**How to complete this task:** Wherever a line of the data contains "without", copy that line.

(Collected data)
------------------------------------

Lemma makes_it {Req R : Type} (call_of : Req → ChatServer.call) i d (D : GrpcDecode Req) (method : Req → server → handled R) :
  Handler d i = unary_handler (AuthInterceptor.chat_method (MethodName d)) method →
  (∀ req s, ChatServer.run sort_slice order (call_of req) s = ChatServer.state_of (method req s)) → makes_a_call i d.
Proof. intros H1 H2. by exists Req, R, D, method, call_of. Qed.

Lemma methods_make_calls i : Forall (makes_a_call i) Methods.
Proof.
  repeat apply Forall_cons_2; [..|apply Forall_nil_2].
  - by eapply (makes_it (ChatServer.CallCreateRoom (in_uuid i) (in_unix_nano i) (in_now i))).
  - by eapply (makes_it ChatServer.CallGetConversation).
  - by eapply (makes_it ChatServer.CallGetMessages).
  - by eapply (makes_it (ChatServer.CallSendMessage (in_uuid i) (in_now i))).
  - by eapply (makes_it ChatServer.CallSearchMessages).
  - by eapply (makes_it ChatServer.CallDeleteMessage).
  - by eapply (makes_it (ChatServer.CallEditMessage (in_now i))).
  - by eapply (makes_it (ChatServer.CallMarkMessageRead (in_now i))).
  - by eapply (makes_it ChatServer.CallGetUnreadCount).
  - by eapply (makes_it (ChatServer.CallRequestUpload (in_now i) (in_clock i))).
  - by eapply (makes_it (ChatServer.CallGetDownloadUrl (in_clock i))).
  - by eapply (makes_it (ChatServer.CallGetPresence (in_now i))).
  - by eapply (makes_it ChatServer.CallGetUserRooms).
  - by eapply (makes_it (ChatServer.CallCreateGroup (in_unix_nano i) (in_now i))).
  - by eapply (makes_it (ChatServer.CallAddGroupMember (in_now i))).
  - by eapply (makes_it ChatServer.CallRemoveGroupMember).
  - by eapply (makes_it ChatServer.CallLeaveGroup).
  - by eapply (makes_it ChatServer.CallPromoteAdmin).
  - by eapply (makes_it ChatServer.CallTransferOwnership).
  - by eapply (makes_it ChatServer.CallDeleteGroup).
Qed.

(** No two methods have a name in common. *)
Lemma method_names_distinct : NoDup (MethodName <$> Methods).
Proof. change (NoDup ["CreateRoom"; "GetConversation"; "GetMessages"; "SendMessage"; "SearchMessages"; "DeleteMessage";
  "EditMessage"; "MarkMessageRead"; "GetUnreadCount"; "RequestUpload"; "GetDownloadUrl"; "GetPresence"; "GetUserRooms";
  "CreateGroup"; "AddGroupMember"; "RemoveGroupMember"; "LeaveGroup"; "PromoteAdmin"; "TransferOwnership"; "DeleteGroup"]).
  decide_now.
Qed.

Lemma method_makes_a_call i d : d ∈ Methods → makes_a_call i d.
Proof. pose proof (methods_make_calls i) as H. rewrite Forall_forall in H. apply H. Qed.

Lemma state_of_done {R} (m : handled R) s' : ChatServer.state_of m = Done s' → ∃ r, m = Done (s', r).
Proof. unfold ChatServer.state_of. destruct m as [[s1 r]|]; [|done]. intros [= <-]. by exists r. Qed.

Lemma state_of_to_any {R} (m : handled R) : ChatServer.state_of (to_any m) = ChatServer.state_of m.
Proof. by destruct m as [[s r]|]. Qed.

(** With a token that it accepts, the interceptor is not there. *)
Lemma unary_admitted {Req R} `{!GrpcDecode Req} a m (method : Req → server → handled R) ctx raw s tok u :
  AuthInterceptor.extractToken ctx = Ok tok → AuthInterceptor.verify a tok = Ok u →
  unary_handler (AuthInterceptor.chat_method m) method (Some a) ctx raw s
  = unary_handler (AuthInterceptor.chat_method m) method None ctx raw s.
Proof.
  intros E Ev. unfold unary_handler. destruct (dec raw); [|done].
  unfold AuthInterceptor.UnaryServerInterceptor. by rewrite AuthInterceptor.chat_not_exempt, E, Ev.
Qed.

(** Every call is answered and none is let in without a token. Whichever method of the
    service is called and whatever bytes are sent, the call ends without a panic and leaves
    the hub as sound and its rooms as they were; it changes nothing unless it is a call of the
    server, which, with authentication on, needs a token that the interceptor accepts. *)
Theorem every_call_is_answered `{!BrokerLaws B} `{!JwtLaws key} R i d a ctx raw s :
  d ∈ Methods → Hub.hub_inv R (ChatServer.hub s) →
  ∃ s' r, Handler d i a ctx raw s = Done (s', r) ∧ ChatServer.hub_kept R s s'
    ∧ (s' = s ∧ (∃ st, r = Err st)
       ∨ (∃ c, ChatServer.run sort_slice order c s = Done s')
         ∧ (∀ a', a = Some a' → ∃ raw tok, AuthInterceptor.extractToken ctx = Ok raw ∧ AuthInterceptor.accepted a' raw tok)).
Proof.
  intros Hd Hi. assert (Hk : ChatServer.hub_kept R s s) by (by apply ChatServer.quiet_kept).
  destruct (method_makes_a_call i d Hd) as (Req & Rs & D & method & call_of & -> & Hrun).
  assert (Hrefused : ∀ st, ∃ s' r, Done (s, Err st : result status any) = Done (s', r) ∧ ChatServer.hub_kept R s s'
    ∧ (s' = s ∧ (∃ st, r = Err st)
       ∨ (∃ c, ChatServer.run sort_slice order c s = Done s')
         ∧ (∀ a', a = Some a' → ∃ raw tok, AuthInterceptor.extractToken ctx = Ok raw ∧ AuthInterceptor.accepted a' raw tok))).
  { intros st. eexists s, _. split; [reflexivity|]. split; [done|]. left. by eauto. }
  unfold unary_handler. destruct (dec raw) as [req|e]; [|apply Hrefused].
  pose proof (ChatServer.run_safe sort_slice order R (call_of req) s Hi) as (s' & Er & Hs').
  pose proof Er as Em. rewrite Hrun, <- state_of_to_any in Em. apply state_of_done in Em as [r Em].
  destruct a as [a|]; [|eexists s', r; split; [exact Em|]; split; [done|]; right; split; [by eexists|done]].
  unfold AuthInterceptor.UnaryServerInterceptor. rewrite AuthInterceptor.chat_not_exempt.
  destruct (AuthInterceptor.extractToken ctx) as [tk|st] eqn:E; [|apply Hrefused].
  destruct (AuthInterceptor.verify a tk) as [u|st] eqn:Ev; [|apply Hrefused].
  exists s', r. split; [exact Em|]. split; [done|]. right. split; [by eexists|]. intros a' [= <-].
  apply AuthInterceptor.verify_ok in Ev as (tok & Ht & _). by exists tk, tok.
Qed.

End grpc.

------------------------------------

**Answer section:**
(** Every call is answered and none is let in without a token. Whichever method of the
    service is called and whatever bytes are sent, the call ends without a panic and leaves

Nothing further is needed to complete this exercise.